■ WORK TO COMPLETE ■
How many lines in this data contain the string "expected"? Reply with the number only.

■ DATA SECTION ■
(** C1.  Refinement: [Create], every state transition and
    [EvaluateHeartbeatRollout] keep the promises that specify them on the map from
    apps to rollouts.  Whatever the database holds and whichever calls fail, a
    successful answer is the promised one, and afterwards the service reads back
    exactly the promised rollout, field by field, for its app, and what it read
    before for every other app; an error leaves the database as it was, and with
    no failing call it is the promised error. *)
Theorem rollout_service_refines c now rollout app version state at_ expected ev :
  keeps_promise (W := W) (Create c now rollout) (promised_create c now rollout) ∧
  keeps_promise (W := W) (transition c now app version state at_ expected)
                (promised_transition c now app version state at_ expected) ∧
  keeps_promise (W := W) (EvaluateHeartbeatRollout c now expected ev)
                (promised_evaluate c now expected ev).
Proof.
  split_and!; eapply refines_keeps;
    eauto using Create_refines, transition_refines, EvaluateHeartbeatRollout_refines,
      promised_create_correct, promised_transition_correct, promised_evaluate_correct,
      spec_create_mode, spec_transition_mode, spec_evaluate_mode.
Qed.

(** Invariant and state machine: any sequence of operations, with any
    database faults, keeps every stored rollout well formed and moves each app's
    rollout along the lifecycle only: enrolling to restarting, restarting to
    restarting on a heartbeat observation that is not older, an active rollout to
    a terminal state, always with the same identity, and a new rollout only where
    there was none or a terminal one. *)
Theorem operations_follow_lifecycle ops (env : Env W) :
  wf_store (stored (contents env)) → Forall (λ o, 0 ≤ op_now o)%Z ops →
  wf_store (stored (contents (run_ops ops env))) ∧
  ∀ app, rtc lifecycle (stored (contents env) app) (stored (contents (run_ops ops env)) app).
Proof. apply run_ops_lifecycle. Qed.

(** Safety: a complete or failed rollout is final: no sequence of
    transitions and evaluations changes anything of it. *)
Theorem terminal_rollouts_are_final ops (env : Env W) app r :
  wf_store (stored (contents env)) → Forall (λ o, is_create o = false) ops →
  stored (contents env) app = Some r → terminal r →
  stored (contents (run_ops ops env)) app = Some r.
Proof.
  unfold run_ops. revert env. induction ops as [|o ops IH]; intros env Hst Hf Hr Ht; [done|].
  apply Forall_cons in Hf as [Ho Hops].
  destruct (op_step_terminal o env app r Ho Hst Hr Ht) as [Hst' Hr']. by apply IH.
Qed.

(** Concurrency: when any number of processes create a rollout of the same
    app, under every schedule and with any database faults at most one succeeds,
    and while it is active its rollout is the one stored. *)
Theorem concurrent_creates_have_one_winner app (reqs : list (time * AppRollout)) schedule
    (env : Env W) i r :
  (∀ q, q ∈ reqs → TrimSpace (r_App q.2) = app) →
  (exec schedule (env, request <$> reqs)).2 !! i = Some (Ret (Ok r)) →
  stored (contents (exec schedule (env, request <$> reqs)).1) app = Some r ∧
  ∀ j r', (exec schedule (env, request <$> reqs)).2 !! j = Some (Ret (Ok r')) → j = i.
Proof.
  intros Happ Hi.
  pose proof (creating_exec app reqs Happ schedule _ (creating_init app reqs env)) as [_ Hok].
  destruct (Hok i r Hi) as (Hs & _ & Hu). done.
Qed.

...

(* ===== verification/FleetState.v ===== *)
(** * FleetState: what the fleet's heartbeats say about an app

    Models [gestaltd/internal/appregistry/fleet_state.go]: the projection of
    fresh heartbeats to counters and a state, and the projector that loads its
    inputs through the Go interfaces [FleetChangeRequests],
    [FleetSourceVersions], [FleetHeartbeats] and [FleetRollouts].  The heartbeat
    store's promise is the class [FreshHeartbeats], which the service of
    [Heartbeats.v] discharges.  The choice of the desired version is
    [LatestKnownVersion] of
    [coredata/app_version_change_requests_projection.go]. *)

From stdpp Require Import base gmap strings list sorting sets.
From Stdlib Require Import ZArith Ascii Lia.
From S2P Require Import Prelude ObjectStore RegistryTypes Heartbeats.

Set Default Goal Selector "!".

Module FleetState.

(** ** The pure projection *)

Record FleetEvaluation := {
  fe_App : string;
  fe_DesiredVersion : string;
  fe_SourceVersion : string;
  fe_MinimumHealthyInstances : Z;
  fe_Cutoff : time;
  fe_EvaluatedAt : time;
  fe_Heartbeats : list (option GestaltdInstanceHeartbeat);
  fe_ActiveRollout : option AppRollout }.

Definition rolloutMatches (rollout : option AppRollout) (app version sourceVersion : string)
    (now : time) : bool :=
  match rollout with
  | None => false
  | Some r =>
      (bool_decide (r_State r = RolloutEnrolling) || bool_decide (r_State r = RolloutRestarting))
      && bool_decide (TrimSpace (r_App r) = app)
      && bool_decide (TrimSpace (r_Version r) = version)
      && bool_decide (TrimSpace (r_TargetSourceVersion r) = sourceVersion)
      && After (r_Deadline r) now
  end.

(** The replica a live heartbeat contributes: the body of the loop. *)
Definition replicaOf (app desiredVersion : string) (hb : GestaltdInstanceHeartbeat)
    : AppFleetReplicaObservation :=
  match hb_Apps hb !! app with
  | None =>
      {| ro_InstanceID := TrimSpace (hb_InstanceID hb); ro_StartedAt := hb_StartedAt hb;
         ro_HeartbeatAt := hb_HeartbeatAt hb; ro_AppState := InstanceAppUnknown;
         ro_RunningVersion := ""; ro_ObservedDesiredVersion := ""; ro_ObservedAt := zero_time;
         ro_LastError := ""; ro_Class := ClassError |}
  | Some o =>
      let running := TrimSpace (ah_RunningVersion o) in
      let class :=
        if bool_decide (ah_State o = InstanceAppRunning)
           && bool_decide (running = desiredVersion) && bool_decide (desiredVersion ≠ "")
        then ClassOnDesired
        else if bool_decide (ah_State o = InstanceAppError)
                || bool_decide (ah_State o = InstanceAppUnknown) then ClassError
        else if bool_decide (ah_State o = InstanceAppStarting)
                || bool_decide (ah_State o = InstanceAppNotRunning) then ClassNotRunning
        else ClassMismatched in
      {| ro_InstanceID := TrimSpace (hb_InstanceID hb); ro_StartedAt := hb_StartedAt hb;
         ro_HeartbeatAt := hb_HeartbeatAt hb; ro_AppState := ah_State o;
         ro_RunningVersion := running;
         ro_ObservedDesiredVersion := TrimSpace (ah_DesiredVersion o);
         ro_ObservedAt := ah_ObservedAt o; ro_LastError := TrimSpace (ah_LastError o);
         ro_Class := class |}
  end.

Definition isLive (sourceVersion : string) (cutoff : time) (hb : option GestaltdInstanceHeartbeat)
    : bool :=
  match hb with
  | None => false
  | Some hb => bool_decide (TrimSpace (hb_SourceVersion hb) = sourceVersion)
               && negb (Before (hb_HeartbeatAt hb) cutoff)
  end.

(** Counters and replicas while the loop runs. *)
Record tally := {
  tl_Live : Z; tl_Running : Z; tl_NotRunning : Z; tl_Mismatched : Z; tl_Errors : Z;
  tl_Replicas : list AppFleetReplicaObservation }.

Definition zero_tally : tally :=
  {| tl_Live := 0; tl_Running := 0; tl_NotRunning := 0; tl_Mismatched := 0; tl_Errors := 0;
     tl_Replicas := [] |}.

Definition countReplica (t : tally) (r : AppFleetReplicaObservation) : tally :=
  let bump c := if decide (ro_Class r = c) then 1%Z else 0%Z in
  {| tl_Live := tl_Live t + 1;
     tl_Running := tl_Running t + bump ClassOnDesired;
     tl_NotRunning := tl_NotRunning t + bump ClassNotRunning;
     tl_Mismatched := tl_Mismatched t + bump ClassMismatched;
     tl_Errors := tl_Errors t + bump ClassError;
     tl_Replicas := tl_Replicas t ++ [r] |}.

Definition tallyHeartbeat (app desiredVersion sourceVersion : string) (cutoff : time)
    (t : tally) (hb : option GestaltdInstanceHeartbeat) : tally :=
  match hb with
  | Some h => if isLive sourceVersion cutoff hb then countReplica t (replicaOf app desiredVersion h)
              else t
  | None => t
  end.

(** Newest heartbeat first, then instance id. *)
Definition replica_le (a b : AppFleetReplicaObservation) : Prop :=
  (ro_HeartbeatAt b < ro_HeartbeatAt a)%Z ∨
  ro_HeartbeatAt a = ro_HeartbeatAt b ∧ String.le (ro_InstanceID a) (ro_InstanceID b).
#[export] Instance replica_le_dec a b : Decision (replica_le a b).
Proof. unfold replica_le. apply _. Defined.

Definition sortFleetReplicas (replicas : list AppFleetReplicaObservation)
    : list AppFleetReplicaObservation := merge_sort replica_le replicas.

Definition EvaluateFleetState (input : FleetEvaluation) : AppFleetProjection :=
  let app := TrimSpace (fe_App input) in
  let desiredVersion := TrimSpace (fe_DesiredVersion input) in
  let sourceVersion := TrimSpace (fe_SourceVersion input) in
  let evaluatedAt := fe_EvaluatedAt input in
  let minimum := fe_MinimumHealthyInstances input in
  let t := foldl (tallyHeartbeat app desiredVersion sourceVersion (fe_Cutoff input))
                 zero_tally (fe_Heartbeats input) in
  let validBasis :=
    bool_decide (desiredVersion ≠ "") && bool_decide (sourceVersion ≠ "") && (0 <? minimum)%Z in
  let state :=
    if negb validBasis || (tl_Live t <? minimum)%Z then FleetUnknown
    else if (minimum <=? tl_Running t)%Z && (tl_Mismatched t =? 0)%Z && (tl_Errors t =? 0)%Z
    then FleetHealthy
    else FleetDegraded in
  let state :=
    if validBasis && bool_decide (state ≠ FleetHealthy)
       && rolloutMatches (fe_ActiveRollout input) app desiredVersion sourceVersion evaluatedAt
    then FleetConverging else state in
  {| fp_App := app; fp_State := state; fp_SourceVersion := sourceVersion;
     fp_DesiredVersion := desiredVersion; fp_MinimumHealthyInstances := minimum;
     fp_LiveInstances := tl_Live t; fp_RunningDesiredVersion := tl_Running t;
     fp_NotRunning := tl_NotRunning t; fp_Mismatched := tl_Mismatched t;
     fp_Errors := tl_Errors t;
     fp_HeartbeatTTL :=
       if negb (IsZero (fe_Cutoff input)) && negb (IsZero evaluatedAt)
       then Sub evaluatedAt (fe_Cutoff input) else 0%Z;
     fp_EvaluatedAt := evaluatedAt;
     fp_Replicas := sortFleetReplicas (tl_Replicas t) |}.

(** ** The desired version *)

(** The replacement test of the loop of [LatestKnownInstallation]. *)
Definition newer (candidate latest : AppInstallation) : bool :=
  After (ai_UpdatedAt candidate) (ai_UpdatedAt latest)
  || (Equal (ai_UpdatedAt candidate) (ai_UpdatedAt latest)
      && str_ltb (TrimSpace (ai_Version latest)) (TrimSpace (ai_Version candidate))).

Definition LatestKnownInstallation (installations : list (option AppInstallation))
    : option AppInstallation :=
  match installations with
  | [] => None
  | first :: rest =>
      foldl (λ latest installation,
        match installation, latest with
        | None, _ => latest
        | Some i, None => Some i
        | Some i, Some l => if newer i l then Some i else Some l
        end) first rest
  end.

■ WRITTEN REPLY ■
5